• [Stored items]:
━━━━━━━━━━

Lemma mac_index_lookup byIface l (acc : gmap string (list Link)) mac :
  foldl (λ m i, match byIface (di_ID i), NormalizeMAC (di_MACAddress i) with
                | (_ :: _) as ls, Some mac => <[mac := ls]> m
                | _, _ => m
                end) acc l !! mac =
  match last (List.filter (λ i, bool_decide (NormalizeMAC (di_MACAddress i) = Some mac) && negb (is_nil (byIface (di_ID i)))) l) with
  | Some i => Some (byIface (di_ID i))
  | None => acc !! mac
  end.
Proof.
  revert acc. induction l as [|i l IH]; intros acc; cbn [foldl List.filter]; [done|]. rewrite IH.
  destruct (byIface (di_ID i)) as [|x ls] eqn:Eb; cbn [is_nil negb]; [by rewrite andb_false_r|]. rewrite andb_true_r.
  destruct (NormalizeMAC (di_MACAddress i)) as [mac'|] eqn:En; [|by rewrite bool_decide_false].
  destruct (decide (mac' = mac)) as [->|Hne].
  - rewrite bool_decide_true by done. rewrite lookup_insert_eq.
    destruct (List.filter _ l) as [|y l'] eqn:Ef; [cbn; by rewrite Eb|]. cbn [last]. by destruct (last (y :: l')) eqn:El; [|apply last_None in El].
  - rewrite bool_decide_false by congruence. by rewrite lookup_insert_ne.
Qed.

Lemma NormalizeMAC_nonempty s : NormalizeMAC s ≠ Some "".
Proof.
  intros (hw & E & Hl & _)%NormalizeMAC_canonical. do 2 (destruct hw as [|? hw]; [done|]). done.
Qed.

Lemma addr_links_ranked m a :
  addr_links (own_ranked m) (mac_index (port_link_data m tenantID) (iface_ranked m)) a = addr_ranked m a.
Proof.
  unfold addr_links, addr_ranked, carrier. destruct (own_ranked m (ad_ID a)); [|done]. unfold mac_index. rewrite mac_index_lookup, lookup_empty.
  destruct (NormalizeMAC (ad_MACAddress a)) as [mac|]; cbn [default]; [by destruct (last _)|].
  rewrite (filter_ext_in_bool _ (λ _, false)).
  - by induction (pld_HostIfaces _).
  - intros i _. rewrite bool_decide_false; [done|]. apply NormalizeMAC_nonempty.
Qed.

(** *** The rows written *)

Lemma omap_key {X} (key : X → string) (out : X → option X) l :
  (∀ x y, out x = Some y → key y = key x) → NoDup (key <$> l) → NoDup (key <$> omap out l).
Proof.
  intros Hk. induction l as [|x l IH]; intros Hnd; [constructor|]. rewrite fmap_cons in Hnd. apply NoDup_cons in Hnd as [Hx Hnd].
  cbn [omap list_omap]. change (list_omap X X out l) with (omap out l). destruct (out x) as [y|] eqn:E; [|by apply IH].
  rewrite fmap_cons. apply NoDup_cons. split; [|by apply IH]. rewrite (Hk _ _ E).
  intros (z & Ez & (x' & Hx' & Eo)%list_elem_of_omap)%list_elem_of_fmap. apply Hx. rewrite Ez, (Hk _ _ Eo). by apply list_elem_of_fmap_2.
Qed.

Lemma by_id_NoDup {V} (id : V → string) l : NoDup (id <$> l) → NoDup (id <$> by_id id l).
Proof. unfold by_id. by rewrite sort_by_perm. Qed.

Section rows.
Context (m : Mem) (Hm : mem_ok m) (t : Time).

Definition ifaces_out : list DeviceInterface := omap (iface_out staleAge t (iface_ranked m)) (pld_HostIfaces (port_link_data m tenantID)).
Definition addrs_out : list IPAddress := omap (addr_out staleAge t (addr_ranked m)) (pld_Addresses (port_link_data m tenantID)).

Lemma iface_out_key i x : iface_out staleAge t (iface_ranked m) i = Some x → di_ID x = di_ID i.
Proof.
  unfold iface_out. cbv zeta. destruct (iface_written _ _ _ _); [|done]. intros [= <-]. cbn [di_ID]. unfold iface_linked.
  destruct (iface_ranked m (di_ID i)); [by destruct (iface_stale staleAge t i)|by destruct (_ && _ && _)].
Qed.

Lemma addr_out_key a x : addr_out staleAge t (addr_ranked m) a = Some x → ad_ID x = ad_ID a.
Proof. unfold addr_out. cbv zeta. destruct (addr_written _ _ _ _); [|done]. by intros [= <-]. Qed.

Lemma elem_of_ifaces_out x : x ∈ ifaces_out ↔
  ∃ i, mem_ifaces m !! di_ID i = Some i ∧ host_iface_row m tenantID i = true ∧ iface_out staleAge t (iface_ranked m) (with_links m tenantID i) = Some x.
Proof.
  unfold ifaces_out. rewrite list_elem_of_omap. cbn [pld_HostIfaces port_link_data]. unfold by_id. setoid_rewrite elem_of_sort_by. split.
  - intros (j & (i & -> & [Hr [k Hk]]%elem_of_map_select)%list_elem_of_fmap & E). exists i. by rewrite (proj1 (ok_ifaces _ Hm) _ _ Hk).
  - intros (i & Hi & Hr & E). exists (with_links m tenantID i). split; [|done]. apply list_elem_of_fmap_2, elem_of_map_select. eauto.
Qed.

Lemma elem_of_addrs_out x : x ∈ addrs_out ↔
  ∃ a, mem_addrs m !! ad_ID a = Some a ∧ linkable_addr tenantID a = true ∧ addr_out staleAge t (addr_ranked m) (decorateAddrLocked m a) = Some x.
Proof.
  unfold addrs_out. rewrite list_elem_of_omap. cbn [pld_Addresses port_link_data]. unfold by_id. setoid_rewrite elem_of_sort_by. split.
  - intros (j & (i & -> & [Hr [k Hk]]%elem_of_map_select)%list_elem_of_fmap & E). exists i. by rewrite (proj1 (ok_addrs _ Hm) _ _ Hk).
  - intros (i & Hi & Hr & E). exists (decorateAddrLocked m i). split; [|done]. apply list_elem_of_fmap_2, elem_of_map_select. eauto.
Qed.

Lemma ifaces_out_NoDup : NoDup (di_ID <$> ifaces_out).
Proof.
  apply omap_key; [apply iface_out_key|]. cbn [pld_HostIfaces port_link_data]. apply by_id_NoDup. rewrite <- list_fmap_compose.
  apply (keyed_select_NoDup di_ID), ok_ifaces, Hm.
Qed.

Lemma addrs_out_NoDup : NoDup (ad_ID <$> addrs_out).
Proof.
  apply omap_key; [apply addr_out_key|]. cbn [pld_Addresses port_link_data]. apply by_id_NoDup. rewrite <- list_fmap_compose.
  apply (keyed_select_NoDup ad_ID), ok_addrs, Hm.
Qed.

(** The row of an interface is written iff its specification says so. *)
Lemma iface_out_at i : mem_ifaces m !! di_ID i = Some i →
  if host_iface_row m tenantID i && iface_written staleAge t (iface_ranked m (di_ID i)) (with_links m tenantID i)
  then ∃ x, x ∈ ifaces_out ∧ di_ID x = di_ID i ∧ di_Links x = new_links staleAge t (iface_ranked m (di_ID i)) (di_Links (with_links m tenantID i)) ∧
       ∀ u, iface_cols x i u = (let j := iface_linked staleAge t (iface_ranked m (di_ID i)) i in {| j with di_UpdatedAt := u |})
  else di_ID i ∉ di_ID <$> ifaces_out.
Proof.
  intros Hi. destruct (host_iface_row m tenantID i && _) eqn:E.
  - apply andb_true_iff in E as [Er Ew]. eexists. split; [apply elem_of_ifaces_out; exists i; split_and!; [done|done|]; unfold iface_out; cbn [with_links di_ID];
      cbv zeta; rewrite Ew; reflexivity|]. cbn [with_links di_ID].
    unfold iface_linked, iface_cols. destruct (iface_ranked m (di_ID i)) as [|l ls]; cbn [with_links di_RemoteInterfaceID di_LinkSource di_LinkVlan].
    + change (iface_stale staleAge t (with_links m tenantID i)) with (iface_stale staleAge t i). destruct (iface_stale staleAge t i); by destruct i.
    + destruct (_ && _ && _); by destruct i.
  - intros (x & Ex & (i' & Hi' & Hr & Ho)%elem_of_ifaces_out)%list_elem_of_fmap. apply iface_out_key in Ho as Hk. cbn in Hk.
    rewrite Ex, Hk, Hi' in Hi. injection Hi as <-. unfold iface_out in Ho. cbv zeta in Ho. cbn [with_links di_ID] in Ho.
    rewrite Hr in E. cbn [andb] in E. by rewrite E in Ho.
Qed.

Lemma addr_out_at a : mem_addrs m !! ad_ID a = Some a →
  if linkable_addr tenantID a && addr_written staleAge t (addr_ranked m a) (decorateAddrLocked m a)
  then ∃ x, x ∈ addrs_out ∧ ad_ID x = ad_ID a ∧ ad_Links x = new_links staleAge t (addr_ranked m a) (ad_Links (decorateAddrLocked m a)) ∧
       ad_Link x = addr_linked staleAge t (addr_ranked m a) (decorateAddrLocked m a)
  else ad_ID a ∉ ad_ID <$> addrs_out.
Proof.
  intros Ha. destruct (linkable_addr tenantID a && _) eqn:E.
  - apply andb_true_iff in E as [Er Ew]. eexists. split; [apply elem_of_addrs_out; exists a; split_and!; [done|done|]; unfold addr_out;
      change (addr_ranked m (decorateAddrLocked m a)) with (addr_ranked m a); cbv zeta; rewrite Ew; reflexivity|]. done.
  - intros (x & Ex & (a' & Ha' & Hr & Ho)%elem_of_addrs_out)%list_elem_of_fmap. apply addr_out_key in Ho as Hk. cbn in Hk.
    rewrite Ex, Hk, Ha' in Ha. injection Ha as <-. unfold addr_out in Ho. change (addr_ranked m (decorateAddrLocked m a')) with (addr_ranked m a') in Ho.
    cbv zeta in Ho. rewrite Hr in E. cbn [andb] in E. by rewrite E in Ho.
Qed.
End rows.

━━━━━━━━━━

• [REQUIRED ACTION]:
There is a line with "Lemma addr_out_key a" and a line with "unfold ifaces_out. rewrite" above. Copy exactly those two lines and all lines between them, with nothing else.

• [RESULT]:
Lemma addr_out_key a x : addr_out staleAge t (addr_ranked m) a = Some x → ad_ID x = ad_ID a.
Proof. unfold addr_out. cbv zeta. destruct (addr_written _ _ _ _); [|done]. by intros [= <-]. Qed.

Lemma elem_of_ifaces_out x : x ∈ ifaces_out ↔
  ∃ i, mem_ifaces m !! di_ID i = Some i ∧ host_iface_row m tenantID i = true ∧ iface_out staleAge t (iface_ranked m) (with_links m tenantID i) = Some x.
Proof.
  unfold ifaces_out. rewrite list_elem_of_omap. cbn [pld_HostIfaces port_link_data]. unfold by_id. setoid_rewrite elem_of_sort_by. split.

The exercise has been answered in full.